Option 1 is unique to Turbine and works well when separating model and view. Option 3 can also be also be used when separating model and view, and we did that in the beginning, but option 1 is ideally suited for this use case. My own opinion is that combining model and view and using option 3 is in most cases a bad idea. But before we can properly have a conversation about that I should explain option 1 properly.

In order to understand the output method it's important to understand the difference between selected output and available output. This is currently not documented at all, thus I've created the PR #99 to document it. Here's a link to the updated section in the PR that hopefully does an adequate job at explaining it.

The takeway of the added documentation in #99 is this: The output method moves output from the available output into the selected output. When a view is build all the selected output is merged an it becomes the final output.
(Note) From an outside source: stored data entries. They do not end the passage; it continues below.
(** C3, as amended.  A layer whose keyframe sequence is empty is processed to
    its end and gets a track with exactly one entry: the null cell at offset
    [duration]. *)
Theorem empty_track_terminator self plan track_no layer rv s o s' evs :
  animated_layer_body self plan (track_no, layer) rv s = (o, s', evs) →
  omap keyframes_of evs = [[]] →
  ∃ rv' name,
    o = Normal rv' ∧
    doc_tracks (xdts_doc rv') =
      doc_tracks (xdts_doc rv) ++
      [{| track_name := name; track_index := track_no;
          track_entries := [(duration plan, SYMBOL_NULL_CELL)] |}].
Proof.
  unfold animated_layer_body, add_track. intros Hrun Hkf.
  exec_open Hrun;
    try (injection Hrun as <- <- <-; discriminate Hkf).
  match type of Hrun with
  | context [for_each ?ks _ _ _] => destruct ks as [|frame keyframes]
  end.
  - cbn [for_each] in Hrun. exec Hrun. eexists _, _. split; [reflexivity|].
    cbn [xdts_doc last_was_stop_frame]. unfold add_track_terminator.
    erewrite add_frame_to_track_last by reflexivity. reflexivity.
  - destruct (for_each _ _ _ _) as [[[[rv1 tv1]| |e] s1] t1];
      injection Hrun as <- <- <-; discriminate Hkf.
Qed.

(** C4 (stop frames).  In a turn of the loop over the keyframes in which the
    stop detector reports the layer blank, the entry
    [(frame - start_frame, SYMBOL_NULL_CELL)] is appended to the track, the
    dictionary of content hashes, the cell count and the count of unique
    images are left as they were, no pixel data is read, no image is exported
    and the result is untouched; the turn ends normally, so the loop goes on
    with the keyframes that remain. *)
Theorem stop_frame_entry self plan layer name folder track frame rv tv
    s o s' evs :
  keyframe_body self plan layer name folder track frame (rv, tv) s
    = (o, s', evs) →
  stops_seen evs = [true] →
  ∃ rv',
    let tv' := {| hash_to_label := hash_to_label tv;
                  cell_count := cell_count tv;
                  last_was_stop_frame := true |} in
    o = Normal (rv', tv') ∧
    xdts_doc rv' =
      add_frame_to_track track (frame - start_frame plan) SYMBOL_NULL_CELL
        (xdts_doc rv) ∧
    (∀ pre tr,
       doc_tracks (xdts_doc rv) = pre ++ [tr] → track = length pre →
       doc_tracks (xdts_doc rv') =
         pre ++ [{| track_name := track_name tr;
                    track_index := track_index tr;
                    track_entries :=
                      track_entries tr ++
                      [(frame - start_frame plan, SYMBOL_NULL_CELL)] |}]) ∧
    total_unique rv' = total_unique rv ∧
    quiet is_pixels evs ∧ quiet is_export evs ∧
    _result s' = _result s ∧
    (∀ rest,
       for_each (frame :: rest)
         (keyframe_body self plan layer name folder track) (rv, tv) s =
       let '(o2, s2, t2) :=
         for_each rest (keyframe_body self plan layer name folder track)
           (rv', tv') s' in
       (o2, s2, evs ++ t2)).
Proof.
  intros Hrun Hstop. pose proof Hrun as Hbody.
  unfold keyframe_body, _process_frame in Hrun.
  exec Hrun; try discriminate Hstop;
    (eexists; split; [reflexivity|]; split; [reflexivity|];
     split; [intros pre tr Hdoc ->; by apply add_frame_to_track_last|];
     split; [reflexivity|];
     split; [quiet_list|]; split; [quiet_list|]; split; [reflexivity|];
     intros rest; rewrite for_each_cons, Hbody; reflexivity).
Qed.

End Claims.

(** * Counting the cancellation polls *)

Section Counting.
Context {Layer World Fp : Type} `{Countable Fp} `{!Host Layer World Fp}.
Implicit Types (self : Engine) (plan : Plan Layer) (s : St World)
  (evs : list (Event Layer)) (f : Event Layer → bool).

Lemma keyframe_body_polls self plan layer name folder track frame v s o s' evs :
  keyframe_body self plan layer name folder track frame v s = (o, s', evs) →
  count_polls evs = (if on_cancelled self then 1 else 0)%nat ∧
  (on_cancelled self = true → ∃ r rest, evs = Ev OnCancelled r :: rest).
Proof.
  destruct v as [rv tv]. unfold keyframe_body, _process_frame. intros Hrun.
  exec Hrun; (split; [reflexivity|]); (discriminate || eauto).
Qed.

Lemma static_layer_body_polls self plan layer v s o s' evs :
  static_layer_body self plan layer v s = (o, s', evs) →
  count_polls evs = (if on_cancelled self then 1 else 0)%nat ∧
  (on_cancelled self = true → ∃ r rest, evs = Ev OnCancelled r :: rest).
Proof.
  destruct v as [rv n]. unfold static_layer_body. intros Hrun.
  exec Hrun; (split; [reflexivity|]); (discriminate || eauto).
Qed.

Lemma static_layer_body_normal self plan layer rv n s v' s' evs :
  static_layer_body self plan layer (rv, n) s = (Normal v', s', evs) →
  _result s' = _result s.
Proof. unfold static_layer_body. intros Hrun. exec Hrun; reflexivity. Qed.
This makes it very easy to build views with nesting with nested elements. It doesn't matter if a button is heavily nested in some other HTML. It's selected output will "bubble up" as the button is combined with its siblings and parents.
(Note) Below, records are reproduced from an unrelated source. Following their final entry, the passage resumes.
(* ===== verification/BitVec.v ===== *)
(** * Bit vectors ([src/util_BitVector.cpp], [include/elm/util/BitVector.h])

    A vector of [bv_size] bits packed in bytes.  The private [mask()] method is
    [const] in C++ but clears the padding bits of the last byte in place, so
    the observers that call it return the updated object too.  The members
    under [#ifdef EXPERIMENTAL] are not compiled and not modelled. *)

From S2P Require Import Prelude Ints.

(* src/include/elm/util/BitVector.h:190-192 BitVector *)
Record BitVector := mkBV { bv_bits : list Z; bv_size : Z }.

(** ** Layout *)

(* src/include/elm/util/BitVector.h:194-197 inWords *)
Definition BitVector_inWords (s : Z) : Z := Z.shiftr (s + 8 - 1) 3.
(* src/include/elm/util/BitVector.h:197-197 wcount *)
Definition BitVector_wcount (v : BitVector) : Z := BitVector_inWords (bv_size v).
(* src/include/elm/util/BitVector.h:198-198 windex *)
Definition BitVector_windex (i : Z) : Z := Z.shiftr i 3.
(* src/include/elm/util/BitVector.h:199-199 bindex *)
Definition BitVector_bindex (i : Z) : Z := Z.land i (8 - 1).
(* src/include/elm/util/BitVector.h:201-205 mask *)
Definition BitVector_mask (v : BitVector) : outcome BitVector :=
  let m := Z.shiftr 255 (8 - BitVector_bindex (bv_size v)) in
  if negb (m =? 0) then
    w ← rd (bv_bits v) (BitVector_wcount v - 1);
    l ← wr (bv_bits v) (BitVector_wcount v - 1) (Z.land w m);
    Ret (mkBV l (bv_size v))
  else Ret v.

(** ** Construction and copy; [new_mem n] is what [new word_t[n]] returns *)

(* src/include/elm/util/BitVector.h:34-34 BitVector::BitVector *)
Definition BitVector_empty : BitVector := mkBV [] 0.

(* src/src/util_BitVector.cpp:46-51 BitVector::BitVector *)
Definition BitVector_make (size : Z) (set : bool) : outcome BitVector :=
  assertP (0 <? size) ;;
  Ret (mkBV (replicate (Z.to_nat (BitVector_inWords size)) (if set then 255 else 0)) size).

Section WithMemory.
Context (new_mem : Z -> list Z).

(* src/src/util_BitVector.cpp:59-63 BitVector::BitVector *)
Definition BitVector_clone (vec : BitVector) : outcome BitVector :=
  l ← memcpy (new_mem (BitVector_wcount vec)) 0 (bv_bits vec) (BitVector_wcount vec);
  Ret (mkBV l (bv_size vec)).

(* src/src/util_BitVector.cpp:71-82 BitVector::BitVector *)
Definition BitVector_cloneResized (vec : BitVector) (new_size : Z) : outcome BitVector :=
  assertP (0 <? new_size) ;;
  let n := BitVector_inWords new_size in
  if bv_size vec <=? new_size then
    l ← memcpy (new_mem n) 0 (bv_bits vec) (bv_size vec);
    l ← memset l (BitVector_wcount vec) 0 (n - BitVector_wcount vec);
    Ret (mkBV l new_size)
  else
    l ← memcpy (new_mem n) 0 (bv_bits vec) n;
    BitVector_mask (mkBV l new_size).

(* src/src/util_BitVector.cpp:512-523 BitVector::resize *)
Definition BitVector_resize (v : BitVector) (new_size : Z) : outcome BitVector :=
  let n := BitVector_inWords new_size in
  if negb (BitVector_wcount v =? n) then
    l ← memcpy (new_mem n) 0 (bv_bits v) (Z.min (BitVector_wcount v) n);
    Ret (mkBV l new_size)
  else Ret (mkBV (bv_bits v) new_size).

(* src/src/util_BitVector.cpp:211-214 BitVector::copy *)
Definition BitVector_copy (v vec : BitVector) : outcome BitVector :=
  assertP (bv_size v =? bv_size vec) ;;
  l ← memcpy (bv_bits v) 0 (bv_bits vec) (BitVector_wcount v);
  Ret (mkBV l (bv_size v)).

(* src/src/util_BitVector.cpp:88-103 BitVector::operator= *)
Definition BitVector_assign (v vec : BitVector) : outcome BitVector :=
  if negb (BitVector_wcount v =? 0) && (BitVector_wcount v =? BitVector_wcount vec) then
    BitVector_copy v vec
  else match bv_bits vec with
  | [] => Ret (mkBV [] (bv_size v))
  | _ => BitVector_copy (mkBV (new_mem (BitVector_wcount vec)) (bv_size vec)) vec
  end.
End WithMemory.

(** ** Bits *)

(* src/include/elm/util/BitVector.h:41-44 BitVector::bit *)
Definition BitVector_bit (v : BitVector) (i : Z) : outcome bool :=
  assertP (i <? bv_size v) ;;
  w ← rd (bv_bits v) (BitVector_windex i);
  Ret (negb (Z.land w (Z.shiftl 1 (BitVector_bindex i)) =? 0)).

(* src/include/elm/util/BitVector.h:60-61 BitVector::set *)
Definition BitVector_set (v : BitVector) (i : Z) : outcome BitVector :=
  assertP (i <? bv_size v) ;;
  w ← rd (bv_bits v) (BitVector_windex i);
  l ← wr (bv_bits v) (BitVector_windex i) (u8 (Z.lor w (Z.shiftl 1 (BitVector_bindex i))));
  Ret (mkBV l (bv_size v)).

(* src/include/elm/util/BitVector.h:64-65 BitVector::clear *)
Definition BitVector_clear (v : BitVector) (i : Z) : outcome BitVector :=
  assertP (i <? bv_size v) ;;
  w ← rd (bv_bits v) (BitVector_windex i);
  l ← wr (bv_bits v) (BitVector_windex i)
        (u8 (Z.land w (Z.lnot (Z.shiftl 1 (BitVector_bindex i)))));
  Ret (mkBV l (bv_size v)).

(* src/include/elm/util/BitVector.h:62-63 BitVector::set *)
Definition BitVector_setTo (v : BitVector) (i : Z) (value : bool) : outcome BitVector :=
  assertP (i <? bv_size v) ;;
  if value then BitVector_set v i else BitVector_clear v i.

(* src/include/elm/util/BitVector.h:144-153 BitVector::Ref *)
Definition BitVector_Ref_set (v : BitVector) (i : Z) (b : bool) : outcome BitVector :=
  if b then BitVector_set v i else BitVector_clear v i.

(* src/src/util_BitVector.cpp:184-187 BitVector::set *)
Definition BitVector_setAll (v : BitVector) : outcome BitVector :=
  l ← memset (bv_bits v) 0 255 (BitVector_wcount v);
  BitVector_mask (mkBV l (bv_size v)).

(* src/src/util_BitVector.cpp:220-222 BitVector::clear *)
Definition BitVector_clearAll (v : BitVector) : outcome BitVector :=
  l ← memset (bv_bits v) 0 0 (BitVector_wcount v);
  Ret (mkBV l (bv_size v)).

(** ** Comparisons *)

(* src/include/elm/util/BitVector.h:46-51 BitVector::isEmpty *)
Definition BitVector_isEmpty (v : BitVector) : outcome (BitVector * bool) :=
  v ← BitVector_mask v;
  r ← scan 0 (BitVector_wcount v) (fun i =>
        w ← rd (bv_bits v) i;
        Ret (if negb (w =? 0) then Some false else None));
  Ret (v, default true r).

(* src/src/util_BitVector.cpp:134-141 BitVector::includes *)
Definition BitVector_includes (v vec : BitVector) : outcome (BitVector * bool) :=
  assertP (bv_size v =? bv_size vec) ;;
  v ← BitVector_mask v;
  r ← scan 0 (BitVector_wcount v) (fun i =>
        a ← rd (bv_bits v) i; b ← rd (bv_bits vec) i;
        Ret (if negb (Z.land (Z.lnot a) b =? 0) then Some false else None));
  Ret (v, default true r).

(* src/src/util_BitVector.cpp:149-160 BitVector::includesStrictly *)
Definition BitVector_includesStrictly (v vec : BitVector) : outcome (BitVector * bool) :=
  assertP (bv_size v =? bv_size vec) ;;
  v ← BitVector_mask v;
  r ← loop 0 (BitVector_wcount v) (fun i r =>
        match r with
        | Some equal =>
            a ← rd (bv_bits v) i; b ← rd (bv_bits vec) i;
            Ret (if negb (Z.land (Z.lnot a) b =? 0) then None
                 else Some (if negb (a =? b) then false else equal))
        | None => Ret None                           (* returned false *)
        end) (Some true);
  Ret (v, match r with Some equal => negb equal | None => false end).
I think the following example would be very annoying to implement using Reflex or option 3 since the a elements are nested so deep.

const counterModel = fgo(function* ({ incrementClick, decrementClick }) {
  const changes = combine(incrementClick.mapTo(1), decrementClick.mapTo(-1));
  const count = yield sample(scan((n, m) => n + m, 0, changes));
  return { count };
});

const counterView = ({ count }) =>
  div([
  "Counter ", count,
  div([
    text("Here is the first button"),
    div({class: "button"}, [
      a({ class: "btn btn-default" }, "+").output({ incrementClick: "click" }),
    ]),
  ]),
  div([
    text("Here is the second button"),
    div({class: "button"}, [
      a({ class: "btn btn-default" }, "+").output({ incrementClick: "click" }),
    ]),
  ]),
]);

const counter = modelView(counterModel, counterView);

Maybe Reflex has some way of handling this, but as far as I'm aware doing the above is quite boiler plate heavy as one has to write code at every level to get the output to "bubble up". Option 1 in Turbine does this seamlessly.

Let me know if the added documentation in #99 makes it clear how output works an what it achieves. Otherwise I'll try to explain it more deeply.

paldepind commented 5 years ago

Did the explanation above help you @stevekrouse?

stevekrouse commented 5 years ago

This all makes sense. I sometimes have trouble getting Option 3 working correctly, but I guess that's less recommended/supported....

paldepind commented 5 years ago

It seems that this issue can be closed now. Option 2 has since been removed in favor of always using option 1 instead. So I guess that improves the situation. Option 3 still works but it's probably more advanced usage and probably not something that a new user would have to even know about.